> **DATA SUPPLIED**
(* ===== verification/Common.v ===== *)
(** * Names shared by the generators

    The constants of [generators/constants.go] and the other generator files,
    the label maps and the ports several generators compute alike. *)

From S2P Require Import Prelude Kube Types Platform.

(** ** Constants *)

(** [constants.go: orchardStr] *)
Definition orchardStr : string := "orchard".
(** [constants.go: trueStr] *)
Definition trueStr : string := "true".
(** [constants.go: lndStr] *)
Definition lndStr : string := "lnd".
(** [constants.go: tapdStr] *)
Definition tapdStr : string := "tapd".
(** [constants.go: grpcProcessorTLSMountPath] *)
Definition grpcProcessorTLSMountPath : string := "/secrets/grpc".
(** [constants.go: prometheusMetricsPortName] *)
Definition prometheusMetricsPortName : string := "metrics".
(** [orchard.go: orchardDataDir] *)
Definition orchardDataDir : string := "/app/data".
(** [orchard.go: orchardTmpDir] *)
Definition orchardTmpDir : string := "/app/data/tmp".
(** [orchard.go: orchardMintDataDir] *)
Definition orchardMintDataDir : string := "/mnt/mint".
(** [orchard.go: orchardMintSQLitePath] *)
Definition orchardMintSQLitePath : string := "/mnt/mint/cdk-mintd.sqlite".
(** [orchard.go: orchardManagementRPCTLSMountPath] *)
Definition orchardManagementRPCTLSMountPath : string := "/secrets/management-rpc-tls".
(** [orchard.go: orchardLightningMacaroonPath] *)
Definition orchardLightningMacaroonPath : string := "/secrets/orchard/lightning/macaroon".
(** [orchard.go: orchardLightningCertPath] *)
Definition orchardLightningCertPath : string := "/secrets/orchard/lightning/cert".
(** [orchard.go: orchardLightningKeyPath] *)
Definition orchardLightningKeyPath : string := "/secrets/orchard/lightning/key".
(** [orchard.go: orchardLightningCAPath] *)
Definition orchardLightningCAPath : string := "/secrets/orchard/lightning/ca".
(** [orchard.go: orchardTaprootMacaroonPath] *)
Definition orchardTaprootMacaroonPath : string := "/secrets/orchard/taproot/macaroon".
(** [orchard.go: orchardTaprootCertPath] *)
Definition orchardTaprootCertPath : string := "/secrets/orchard/taproot/cert".
(** [orchard.go: orchardDataVolumeName] *)
Definition orchardDataVolumeName : string := "orchard-data".
(** [orchard.go: orchardTmpVolumeName] *)
Definition orchardTmpVolumeName : string := "orchard-tmp".
(** [orchard.go: orchardLightningMacaroonVolumeName] *)
Definition orchardLightningMacaroonVolumeName : string := "orchard-lightning-macaroon".
(** [orchard.go: orchardLightningCertVolumeName] *)
Definition orchardLightningCertVolumeName : string := "orchard-lightning-cert".
(** [orchard.go: orchardLightningKeyVolumeName] *)
Definition orchardLightningKeyVolumeName : string := "orchard-lightning-key".
(** [orchard.go: orchardLightningCAVolumeName] *)
Definition orchardLightningCAVolumeName : string := "orchard-lightning-ca".
(** [orchard.go: orchardTaprootMacaroonVolumeName] *)
Definition orchardTaprootMacaroonVolumeName : string := "orchard-taproot-macaroon".
(** [orchard.go: orchardTaprootCertVolumeName] *)
Definition orchardTaprootCertVolumeName : string := "orchard-taproot-cert".
(** [management_rpc.go: managementRPCTLSVolumeName] *)
Definition managementRPCTLSVolumeName : string := "management-rpc-tls".
(** [orchard.go: orchardPortDefault] *)
Definition orchardPortDefault : Z := 3321.

(** ** Guards and names *)

(** [orchard.go: orchardEnabled] *)
Definition orchardEnabled (mint : CashuMint) : bool :=
  ptr_test or_Enabled mint.(mint_Spec).(spec_Orchard).

(** [orchard.go: orchardResourceName] *)
Definition orchardResourceName (mint : CashuMint) : string := mint_Name mint +:+ "-orchard".

(** [orchard.go: orchardPVCName] *)
Definition orchardPVCName (mint : CashuMint) : string := orchardResourceName mint +:+ "-data".

(** [mint.Spec.LDKNode != nil && mint.Spec.LDKNode.Enabled] and its likes. *)
Definition ldkEnabled (mint : CashuMint) : bool := ptr_test ldk_Enabled mint.(mint_Spec).(spec_LDKNode).
Definition rpcEnabled (mint : CashuMint) : bool :=
  ptr_test rpc_Enabled mint.(mint_Spec).(spec_ManagementRPC).
Definition prometheusEnabled (mint : CashuMint) : bool :=
  ptr_test prom_Enabled mint.(mint_Spec).(spec_Prometheus).

(** ** Labels *)

(** [orchard.go: mintSelectorLabels] *)
Definition mintSelectorLabels (mint : CashuMint) : StringMap :=
  {[ "app.kubernetes.io/name" := "cashu-mint";
     "app.kubernetes.io/instance" := mint_Name mint;
     "app.kubernetes.io/managed-by" := "cashu-operator" ]}.

(** [labels["app.kubernetes.io/component"] = c] *)
Definition with_component (c : string) (labels : StringMap) : StringMap :=
  <[ "app.kubernetes.io/component" := c ]> labels.

(** [orchard.go: orchardLabels] *)
Definition orchardLabels (mint : CashuMint) : StringMap :=
  with_component orchardStr (mintSelectorLabels mint).

(** The four-label map literal most generators write, with its component. *)
Definition componentLabels (mint : CashuMint) (c : string) : StringMap :=
  with_component c (mintSelectorLabels mint).

(** ** Ports, with the zero value defaulted where the code reads them *)

Definition listenPort (mint : CashuMint) : Z :=
  default_int 8085 mint.(mint_Spec).(spec_MintInfo).(mi_ListenPort).
Definition ldkPort (ldk : LDKNodeConfig) : Z := default_int 8090 ldk.(ldk_Port).
Definition ldkWebserverPort (ldk : LDKNodeConfig) : Z := default_int 8888 ldk.(ldk_WebserverPort).
Definition managementPort (rpc : ManagementRPCConfig) : Z := default_int 8086 rpc.(rpc_Port).
Definition prometheusPort (p : PrometheusConfig) : Z :=
  match p.(prom_Port) with Some n => n | None => DefaultPrometheusPort end.

Lemma with_component_selects c labels :
  labels !! "app.kubernetes.io/component" = None -> selects labels (with_component c labels).
Proof. apply insert_subseteq. Qed.

Lemma selector_no_component mint : mintSelectorLabels mint !! "app.kubernetes.io/component" = None.
Proof. reflexivity. Qed.

(** ** Shapes the generators share *)

(** [&corev1.SecretKeySelector{Name: name, Key: key}] *)
Definition secretKey (name key : string) : option SecretKeySelector :=
  Some (mkSecretKeySelector name key None).

(** A container security context with the three fields the generators set. *)
Definition securityContext (privEsc : bool) (nonRoot : option bool) (user : option Z) : SecurityContext :=
  mkSecurityContext (Some privEsc) None nonRoot user [] JNull.

(** The container literal with its zero fields. *)
Definition newContainer (name image : string) : Container :=
  mkContainer name image "" [] [] [] [] [] noResources None None None.

(** The pod spec literal with its zero fields. *)
Definition newPodSpec (containers : list Container) : PodSpec :=
  mkPodSpec [] containers [] [] None [] None None "".

(** [corev1.ResourceList] literals parse their quantities in order. *)
Fixpoint resourceList `{Quantities} (l : list (string * string)) : res ResourceList :=
  match l with
  | [] => Ok ∅
  | (k, v) :: l => let? q := MustParse v in let? m := resourceList l in Ok (<[ k := q ]> m)
  end.

Lemma resourceList_ok `{QuantitiesLaws} l :
  Forall (fun kv => In kv.2 quantity_literals) l -> exists m, resourceList l = Ok m.
Proof.
  induction 1 as [|[k v] l Hv _ [m IH]]; [by eexists|].
  destruct (parse_literal v Hv) as [q Hq]. simpl. rw Hq /= IH /=. by eexists.
Qed.

(** ** What a container sees *)

(** The variables of the name [name]. *)
Definition env_named (name : string) (env : list EnvVar) : list EnvVar :=
  List.filter (fun e => String.eqb e.(env_Name) name) env.

(** The variable [name] of a container; of two the later one counts. *)
Definition container_env (name : string) (c : Container) : option EnvVar := last (env_named name c.(c_Env)).

(** The variable has the value [v]. *)
Definition env_given (name v : string) (c : Container) : Prop :=
  exists e, container_env name c = Some e /\ e.(env_Value) = v /\ e.(env_ValueFrom) = None.

(** The variable takes its value from an entry of the Secret, which is [v]. *)
Definition env_secret (name : string) (s : Secret) (v : string) (c : Container) : Prop :=
  exists e src ref, container_env name c = Some e /\ e.(env_ValueFrom) = Some src /\
    src.(evs_SecretKeyRef) = Some ref /\ ref.(sks_Name) = s.(sec_Meta).(om_Name) /\
    s.(sec_StringData) !! ref.(sks_Key) = Some v.

(** What every managed object has in common: its name and namespace, the
    instance label and a controlling owner reference to the mint. *)
Record managed (mint : CashuMint) (name : string) (m : ObjectMeta) : Prop := {
  managed_name : m.(om_Name) = name;
  managed_namespace : m.(om_Namespace) = mint_Namespace mint;
  managed_instance : m.(om_Labels) !! "app.kubernetes.io/instance" = Some (mint_Name mint);
  managed_owner : controlled_by mint m
}.

Lemma set_reference_managed `{ControllerUtilLaws} mint name labels annotations m :
  labels !! "app.kubernetes.io/instance" = Some (mint_Name mint) ->
  SetControllerReference mint (newMeta name (mint_Namespace mint) labels annotations) = Ok m ->
  managed mint name m /\ m.(om_Labels) = labels /\ m.(om_Annotations) = annotations.
Proof.
  intros Hl Hs. pose proof (scr_controlled _ _ _ Hs). apply scr_refs_only in Hs.
  rw Hs. split; [|done]. by split.
Qed.

Lemma set_reference_fresh `{ControllerUtilLaws} mint name labels annotations :
  exists m, SetControllerReference mint (newMeta name (mint_Namespace mint) labels annotations) = Ok m.
Proof. by apply scr_fresh. Qed.

(** The errors of [SetControllerReference], wrapped as the generators do. *)
Definition set_reference `{ControllerUtil} (mint : CashuMint) (m : ObjectMeta) : res ObjectMeta :=
  res_wrap "failed to set controller reference: " (SetControllerReference mint m).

> **TRY IT**
Reproduce the lines of the entries above from the one with "Definition tapdStr : string" to the one with "Definition orchardLightningCAPath : string", both included, exactly and without any other line.

> **TASK SOLUTION**
Definition tapdStr : string := "tapd".
(** [constants.go: grpcProcessorTLSMountPath] *)
Definition grpcProcessorTLSMountPath : string := "/secrets/grpc".
(** [constants.go: prometheusMetricsPortName] *)
Definition prometheusMetricsPortName : string := "metrics".
(** [orchard.go: orchardDataDir] *)
Definition orchardDataDir : string := "/app/data".
(** [orchard.go: orchardTmpDir] *)
Definition orchardTmpDir : string := "/app/data/tmp".
(** [orchard.go: orchardMintDataDir] *)
Definition orchardMintDataDir : string := "/mnt/mint".
(** [orchard.go: orchardMintSQLitePath] *)
Definition orchardMintSQLitePath : string := "/mnt/mint/cdk-mintd.sqlite".
(** [orchard.go: orchardManagementRPCTLSMountPath] *)
Definition orchardManagementRPCTLSMountPath : string := "/secrets/management-rpc-tls".
(** [orchard.go: orchardLightningMacaroonPath] *)
Definition orchardLightningMacaroonPath : string := "/secrets/orchard/lightning/macaroon".
(** [orchard.go: orchardLightningCertPath] *)
Definition orchardLightningCertPath : string := "/secrets/orchard/lightning/cert".
(** [orchard.go: orchardLightningKeyPath] *)
Definition orchardLightningKeyPath : string := "/secrets/orchard/lightning/key".
(** [orchard.go: orchardLightningCAPath] *)
Definition orchardLightningCAPath : string := "/secrets/orchard/lightning/ca".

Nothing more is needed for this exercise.